== What you have to do ==
Your answer should be the lines below from the one with "traffic_multipliers s !! e ∧" to the one with "blk_from_node := u;", both included, given again exactly and with nothing added.
BEGIN
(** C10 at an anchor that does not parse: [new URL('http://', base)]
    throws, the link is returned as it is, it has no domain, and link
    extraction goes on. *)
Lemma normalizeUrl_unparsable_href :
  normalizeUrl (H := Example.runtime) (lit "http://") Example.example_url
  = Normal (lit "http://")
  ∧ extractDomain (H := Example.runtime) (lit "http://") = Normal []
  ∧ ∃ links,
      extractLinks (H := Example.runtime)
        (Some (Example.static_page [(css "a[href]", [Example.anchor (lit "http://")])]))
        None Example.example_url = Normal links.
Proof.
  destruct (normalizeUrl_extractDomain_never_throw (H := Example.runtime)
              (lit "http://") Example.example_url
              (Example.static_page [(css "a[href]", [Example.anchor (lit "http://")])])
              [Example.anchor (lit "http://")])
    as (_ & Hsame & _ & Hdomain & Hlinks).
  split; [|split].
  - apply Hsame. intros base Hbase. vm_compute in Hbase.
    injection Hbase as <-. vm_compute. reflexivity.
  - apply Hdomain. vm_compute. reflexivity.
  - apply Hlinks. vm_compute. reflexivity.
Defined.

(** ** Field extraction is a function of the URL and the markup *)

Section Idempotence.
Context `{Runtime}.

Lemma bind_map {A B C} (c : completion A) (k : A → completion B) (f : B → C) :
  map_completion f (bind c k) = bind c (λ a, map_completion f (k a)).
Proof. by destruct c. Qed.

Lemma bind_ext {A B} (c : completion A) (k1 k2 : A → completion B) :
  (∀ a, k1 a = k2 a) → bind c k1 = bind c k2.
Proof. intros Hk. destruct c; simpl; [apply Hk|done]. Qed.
END
BEGIN
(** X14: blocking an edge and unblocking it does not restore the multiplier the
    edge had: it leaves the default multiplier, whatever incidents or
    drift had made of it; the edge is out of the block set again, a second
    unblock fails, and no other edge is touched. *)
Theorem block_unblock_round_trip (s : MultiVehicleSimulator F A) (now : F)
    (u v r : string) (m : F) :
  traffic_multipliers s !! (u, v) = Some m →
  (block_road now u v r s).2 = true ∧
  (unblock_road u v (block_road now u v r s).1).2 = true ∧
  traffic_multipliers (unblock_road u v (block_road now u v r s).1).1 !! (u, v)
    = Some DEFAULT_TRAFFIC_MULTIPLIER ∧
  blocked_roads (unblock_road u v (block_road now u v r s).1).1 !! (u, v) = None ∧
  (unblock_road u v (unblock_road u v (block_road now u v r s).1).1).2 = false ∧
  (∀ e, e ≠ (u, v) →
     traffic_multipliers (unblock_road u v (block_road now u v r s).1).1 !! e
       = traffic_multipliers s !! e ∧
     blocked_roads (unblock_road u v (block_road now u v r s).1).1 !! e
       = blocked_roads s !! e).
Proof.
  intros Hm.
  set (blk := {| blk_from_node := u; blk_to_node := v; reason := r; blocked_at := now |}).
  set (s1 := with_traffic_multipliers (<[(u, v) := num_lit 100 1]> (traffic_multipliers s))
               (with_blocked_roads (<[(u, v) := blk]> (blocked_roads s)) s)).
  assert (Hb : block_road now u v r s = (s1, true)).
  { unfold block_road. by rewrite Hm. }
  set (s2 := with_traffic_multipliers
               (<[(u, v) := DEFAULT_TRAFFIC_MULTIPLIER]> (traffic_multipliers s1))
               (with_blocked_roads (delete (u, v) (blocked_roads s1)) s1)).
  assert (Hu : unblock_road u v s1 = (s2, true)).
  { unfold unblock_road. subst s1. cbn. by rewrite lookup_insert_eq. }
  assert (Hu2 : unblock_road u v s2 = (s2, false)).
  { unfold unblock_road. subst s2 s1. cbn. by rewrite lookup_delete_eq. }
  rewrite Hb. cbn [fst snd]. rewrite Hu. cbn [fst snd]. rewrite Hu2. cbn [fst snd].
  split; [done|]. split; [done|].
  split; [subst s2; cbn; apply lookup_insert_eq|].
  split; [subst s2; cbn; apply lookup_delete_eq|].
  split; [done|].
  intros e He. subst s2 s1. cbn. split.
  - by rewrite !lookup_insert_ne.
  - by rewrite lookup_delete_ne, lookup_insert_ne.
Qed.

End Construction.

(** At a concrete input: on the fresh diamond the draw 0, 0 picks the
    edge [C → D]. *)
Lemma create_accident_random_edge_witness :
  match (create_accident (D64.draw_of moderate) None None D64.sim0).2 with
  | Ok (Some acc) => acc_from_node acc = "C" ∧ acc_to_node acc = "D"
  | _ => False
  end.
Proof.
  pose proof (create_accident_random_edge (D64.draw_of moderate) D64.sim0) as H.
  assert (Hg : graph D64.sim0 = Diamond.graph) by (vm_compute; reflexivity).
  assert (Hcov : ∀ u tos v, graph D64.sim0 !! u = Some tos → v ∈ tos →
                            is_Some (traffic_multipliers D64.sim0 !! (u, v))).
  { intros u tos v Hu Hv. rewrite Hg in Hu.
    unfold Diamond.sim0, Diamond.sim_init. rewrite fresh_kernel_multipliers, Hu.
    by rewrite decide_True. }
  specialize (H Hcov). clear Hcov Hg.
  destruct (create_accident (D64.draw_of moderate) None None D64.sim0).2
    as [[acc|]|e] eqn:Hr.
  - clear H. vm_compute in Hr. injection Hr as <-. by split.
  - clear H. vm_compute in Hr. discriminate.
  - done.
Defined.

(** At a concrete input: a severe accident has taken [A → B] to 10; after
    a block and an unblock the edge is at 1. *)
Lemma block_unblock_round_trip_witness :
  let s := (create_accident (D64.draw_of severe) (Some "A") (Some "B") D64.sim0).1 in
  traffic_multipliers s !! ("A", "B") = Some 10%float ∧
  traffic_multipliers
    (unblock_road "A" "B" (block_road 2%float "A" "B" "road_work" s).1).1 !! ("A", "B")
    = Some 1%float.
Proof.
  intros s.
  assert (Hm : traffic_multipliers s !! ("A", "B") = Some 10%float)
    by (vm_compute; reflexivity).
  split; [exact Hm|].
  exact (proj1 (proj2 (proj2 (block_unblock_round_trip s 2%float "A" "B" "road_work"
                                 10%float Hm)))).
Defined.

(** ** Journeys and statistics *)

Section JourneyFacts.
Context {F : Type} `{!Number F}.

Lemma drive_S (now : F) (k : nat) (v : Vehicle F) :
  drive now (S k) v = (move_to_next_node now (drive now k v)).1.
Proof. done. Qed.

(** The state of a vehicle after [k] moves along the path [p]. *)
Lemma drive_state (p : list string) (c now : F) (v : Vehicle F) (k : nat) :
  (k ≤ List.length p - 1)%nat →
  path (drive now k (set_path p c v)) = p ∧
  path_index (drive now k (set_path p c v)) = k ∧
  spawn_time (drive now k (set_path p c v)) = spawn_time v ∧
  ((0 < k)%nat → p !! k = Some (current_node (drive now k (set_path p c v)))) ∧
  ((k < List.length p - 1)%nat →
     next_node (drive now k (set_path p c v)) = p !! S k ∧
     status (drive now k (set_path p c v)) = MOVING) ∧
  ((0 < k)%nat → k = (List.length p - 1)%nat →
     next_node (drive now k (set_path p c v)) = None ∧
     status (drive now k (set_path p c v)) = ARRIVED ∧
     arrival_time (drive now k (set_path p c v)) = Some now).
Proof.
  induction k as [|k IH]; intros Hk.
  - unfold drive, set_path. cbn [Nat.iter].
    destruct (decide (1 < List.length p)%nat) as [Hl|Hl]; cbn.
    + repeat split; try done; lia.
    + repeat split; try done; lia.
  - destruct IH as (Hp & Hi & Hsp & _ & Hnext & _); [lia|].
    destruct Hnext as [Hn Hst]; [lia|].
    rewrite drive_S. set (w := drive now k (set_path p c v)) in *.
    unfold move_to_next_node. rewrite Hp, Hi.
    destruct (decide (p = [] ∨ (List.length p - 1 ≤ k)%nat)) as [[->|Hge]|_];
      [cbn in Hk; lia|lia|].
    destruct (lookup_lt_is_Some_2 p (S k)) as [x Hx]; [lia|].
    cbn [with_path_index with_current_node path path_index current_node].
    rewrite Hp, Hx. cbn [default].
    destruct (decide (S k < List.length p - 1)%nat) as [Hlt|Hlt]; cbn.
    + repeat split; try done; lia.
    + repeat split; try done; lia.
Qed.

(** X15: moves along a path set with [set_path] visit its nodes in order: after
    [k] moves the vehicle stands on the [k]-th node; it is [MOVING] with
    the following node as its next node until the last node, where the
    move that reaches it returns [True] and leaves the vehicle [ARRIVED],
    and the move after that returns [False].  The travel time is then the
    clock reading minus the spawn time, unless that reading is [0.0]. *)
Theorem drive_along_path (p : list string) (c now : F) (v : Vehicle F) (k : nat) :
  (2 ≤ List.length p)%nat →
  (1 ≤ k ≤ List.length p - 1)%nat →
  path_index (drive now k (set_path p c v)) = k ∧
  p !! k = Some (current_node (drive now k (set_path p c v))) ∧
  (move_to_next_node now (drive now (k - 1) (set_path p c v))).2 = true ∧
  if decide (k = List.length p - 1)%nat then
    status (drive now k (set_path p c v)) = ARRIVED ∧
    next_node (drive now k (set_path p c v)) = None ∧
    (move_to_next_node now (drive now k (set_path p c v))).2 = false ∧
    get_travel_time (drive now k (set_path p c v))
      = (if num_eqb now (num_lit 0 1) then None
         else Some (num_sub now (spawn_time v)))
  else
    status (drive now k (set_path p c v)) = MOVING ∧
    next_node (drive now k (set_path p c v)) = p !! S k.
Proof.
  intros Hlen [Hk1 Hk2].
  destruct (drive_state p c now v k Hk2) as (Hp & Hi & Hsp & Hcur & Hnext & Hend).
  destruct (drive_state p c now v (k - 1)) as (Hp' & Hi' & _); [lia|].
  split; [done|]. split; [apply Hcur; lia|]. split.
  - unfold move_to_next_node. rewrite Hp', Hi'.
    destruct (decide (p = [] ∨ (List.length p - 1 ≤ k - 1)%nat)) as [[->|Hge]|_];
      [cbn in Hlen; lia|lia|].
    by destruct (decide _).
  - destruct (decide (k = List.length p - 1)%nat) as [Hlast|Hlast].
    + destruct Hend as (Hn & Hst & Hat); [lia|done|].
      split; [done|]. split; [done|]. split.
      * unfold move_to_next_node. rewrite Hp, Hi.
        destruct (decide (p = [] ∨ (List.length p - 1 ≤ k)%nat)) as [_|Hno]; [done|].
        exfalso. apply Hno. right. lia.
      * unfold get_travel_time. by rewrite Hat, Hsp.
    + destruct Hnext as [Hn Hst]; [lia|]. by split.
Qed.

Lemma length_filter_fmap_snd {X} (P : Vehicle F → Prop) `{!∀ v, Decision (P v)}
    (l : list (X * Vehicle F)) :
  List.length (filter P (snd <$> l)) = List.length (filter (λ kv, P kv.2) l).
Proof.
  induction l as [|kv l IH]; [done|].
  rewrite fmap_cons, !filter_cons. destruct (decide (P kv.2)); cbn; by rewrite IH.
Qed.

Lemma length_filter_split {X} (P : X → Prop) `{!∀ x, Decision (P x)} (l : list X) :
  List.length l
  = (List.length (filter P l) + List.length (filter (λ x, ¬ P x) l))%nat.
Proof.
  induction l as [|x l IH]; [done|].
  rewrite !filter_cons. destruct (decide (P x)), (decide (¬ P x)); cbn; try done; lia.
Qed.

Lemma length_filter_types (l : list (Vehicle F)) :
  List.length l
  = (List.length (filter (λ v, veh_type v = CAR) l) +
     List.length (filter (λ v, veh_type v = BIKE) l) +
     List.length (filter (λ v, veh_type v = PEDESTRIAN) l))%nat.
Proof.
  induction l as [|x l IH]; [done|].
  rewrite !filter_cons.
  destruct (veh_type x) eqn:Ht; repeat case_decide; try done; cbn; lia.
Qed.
END
== Solution for this exercise ==
       = traffic_multipliers s !! e ∧
     blocked_roads (unblock_road u v (block_road now u v r s).1).1 !! e
       = blocked_roads s !! e).
Proof.
  intros Hm.
  set (blk := {| blk_from_node := u; blk_to_node := v; reason := r; blocked_at := now |}).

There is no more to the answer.